Chapter 21: Light, Astronomical Observations, and the Sun
I. The study of light
A. Electromagnetic radiation
1. Visible light is only one small part of an array of energy
2. Electromagnetic radiation includes
a. Gamma rays
b. X-rays
c. Ultraviolet light
d. Visible light
e. Infrared light
f. Radio waves
3. All forms of radiation travel at 300,000 kilometers (186,000 miles) per second
B. Light (electromagnetic radiation) can be described in two ways
1. Wave model
a. Wavelengths of radiation vary
1. Radio waves measure up to several kilometers long
2. Gamma ray waves are less than a billionth of a centimeter long
b. White light consists of several wavelengths corresponding to the colors of the rainbow
2. Particle model
a. Particles called photons
b. Exert a pressure, called radiation pressure, on matter
c. Shorter wavelengths correspond to more energetic photons
C. Spectroscopy
1. The study of the properties of light that depend on wavelength
2. The light pattern produced by passing light through a prism, which spreads out the
various wavelengths, is called a spectrum (plural: spectra)
3. Types of spectra
a. Continuous spectrum
1. Produced by an incandescent solid, liquid, or high pressure gas
2. Uninterrupted band of color
b. Dark-line (absorption) spectrum
1. Produced when white light is passed through a comparatively cool, low pressure gas
2. Appears as a continuous spectrum but with dark lines running through it
c. Bright-line (emission) spectrum
1. Produced by a hot (incandescent) gas under low pressure
2. Appears as a series of bright lines of particular wavelengths depending on the gas
that produced them
4. Most stars have a dark-line spectrum
5. Instrument used to spread out the light is called a spectroscope
D. Doppler effect
1. The apparent change in wavelength of radiation caused by the relative motions of
the source and observer
2. Used to determine
a. Direction of motion
1. Increasing distance – wavelength is longer ("stretches")

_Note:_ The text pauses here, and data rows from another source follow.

(* ===== verification/AdaptersYaml.v ===== *)
(** * The YAML file of a pool (designate/objects/adapters/yaml/)

    What a pool says, as plain data, with the relation between the data and an
    object; and that rendering a pool into its file and parsing the file into a new
    pool gives an object that says the same. *)
From Stdlib Require Import ZArith Lia String.
From stdpp Require Import base option numbers strings sets list.
From S2P Require Import Prelude PyStr Exceptions Values Objects Utils Classes ObjectLists World ObjectTypes AdapterTables Adapters AdaptersFacts.
Local Open Scope string_scope.

(** ** The data *)
Record target_data := {
  t_type : string; t_tsigkey_id : option string; t_description : option string;
  t_masters : list (string * Z); t_options : list (string * string);
}.
Record pool_data := {
  d_id : string; d_name : string; d_description : option string;
  d_attributes : list (string * string); d_ns_records : list (Z * string);
  d_nameservers : list (string * Z); d_targets : list target_data;
  d_also_notifies : list (string * Z);
}.
Definition opt (v : option string) : pyval := match v with Some s => PStr s | None => PNone end.

(** An object says that an attribute has a value. *)
Definition says (o : pyval) (n : string) (v : pyval) : Prop := getattr registry o n = Ok v.
Definition of_class (c : string) (o : pyval) : Prop := exists f ch og, o = PObj c f ch og.
(** An attribute is a list object, its items related one by one to data. *)
Definition says_list {A} (o : pyval) (n cls : string) (item : A -> pyval -> Prop) (l : list A) : Prop :=
  exists lo, says o n lo /\ of_class cls lo /\ Forall2 item l (list_objects lo).
Definition is_endpoint (cls : string) (d : string * Z) (o : pyval) : Prop :=
  of_class cls o /\ says o "host" (PStr d.1) /\ says o "port" (PInt d.2).
Definition is_ns_record (d : Z * string) (o : pyval) : Prop :=
  of_class "PoolNsRecord" o /\ says o "priority" (PInt d.1) /\ says o "hostname" (PStr d.2).
Definition is_attribute (cls : string) (d : string * string) (o : pyval) : Prop :=
  of_class cls o /\ says o "key" (PStr d.1) /\ says o "value" (PStr d.2).
Definition is_target (d : target_data) (o : pyval) : Prop :=
  of_class "PoolTarget" o /\ says o "type" (PStr (t_type d)) /\ says o "tsigkey_id" (opt (t_tsigkey_id d)) /\
  says o "description" (opt (t_description d)) /\
  says_list o "masters" "PoolTargetMasterList" (is_endpoint "PoolTargetMaster") (t_masters d) /\
  says_list o "options" "PoolTargetOptionList" (is_attribute "PoolTargetOption") (t_options d).
Definition is_pool (d : pool_data) (o : pyval) : Prop :=
  of_class "Pool" o /\ says o "id" (PStr (d_id d)) /\ says o "name" (PStr (d_name d)) /\
  says o "description" (opt (d_description d)) /\
  says_list o "attributes" "PoolAttributeList" (is_attribute "PoolAttribute") (d_attributes d) /\
  says_list o "ns_records" "PoolNsRecordList" is_ns_record (d_ns_records d) /\
  says_list o "nameservers" "PoolNameserverList" (is_endpoint "PoolNameserver") (d_nameservers d) /\
  says_list o "targets" "PoolTargetList" is_target (d_targets d) /\
  says_list o "also_notifies" "PoolAlsoNotifyList" (is_endpoint "PoolAlsoNotify") (d_also_notifies d).
(** Dictionaries have no key twice. *)
Definition good_target (d : target_data) : Prop := NoDup (t_options d).*1.
Definition good_pool (d : pool_data) : Prop := NoDup (d_attributes d).*1 /\ Forall good_target (d_targets d).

2. Decreasing distance – makes wavelength shorter ("compresses")
b. Velocity – larger Doppler shifts indicate higher velocities
II. Astronomical tools
A. Optical (visible light) telescopes
1. Two basic types
a. Refracting telescope
1. Uses a lens (called the objective) to bend (refract) the light to produce an image
2. Have an optical defect called chromatic aberration (color distortion)
b. Reflecting telescope
1. Uses a concave mirror to gather the light
2. No color distortion
3. Nearly all large telescopes are of this type
B. Detecting invisible radiation
1. Photographic films are used to detect ultraviolet and infrared wavelengths
2. Most invisible wavelengths do not penetrate Earth's atmosphere, so balloons, rockets,
and satellites are used
3. Radio radiation
a. Reaches Earth's surface
b. Gathered by "big dishes" called radio telescopes
1. Large because radio waves are about 100,000 longer than visible radiation
III. Sun
A. One of 200 billion stars that make up the Milky Way galaxy
B. Only star close enough to allow the surface features to be studied
C. An average star
D. Structure can be divided into four parts
1. Solar interior
2. Photosphere
a. "Sphere of light"
b. Sun's "surface" – actually a layer of incandescent gas less than 500 kilometers thick
c. Grainy texture made up of many small, bright markings, called granules,
produced by convection
d. Most of the elements found on Earth also occur on the Sun
e. Temperature averages approximately 6000 K (10,000°F)
3. Chromosphere
a. Just above photosphere
b. Lowermost atmosphere
c. Relatively thin, hot layer of incandescent gases a few thousand kilometers thick
d. Top contains numerous spicules – narrow jets of rising material
4. Corona
a. Outermost portion of the solar atmosphere
b. Very tenuous
c. Ionized gases escape from the outer fringe and produce the solar wind
d. Temperature at the top exceeds 1 million K
E. Solar features
1. Sunspots
a. On the solar surface
b. Dark color is due to a cooler temperature (1500 K less than the solar surface)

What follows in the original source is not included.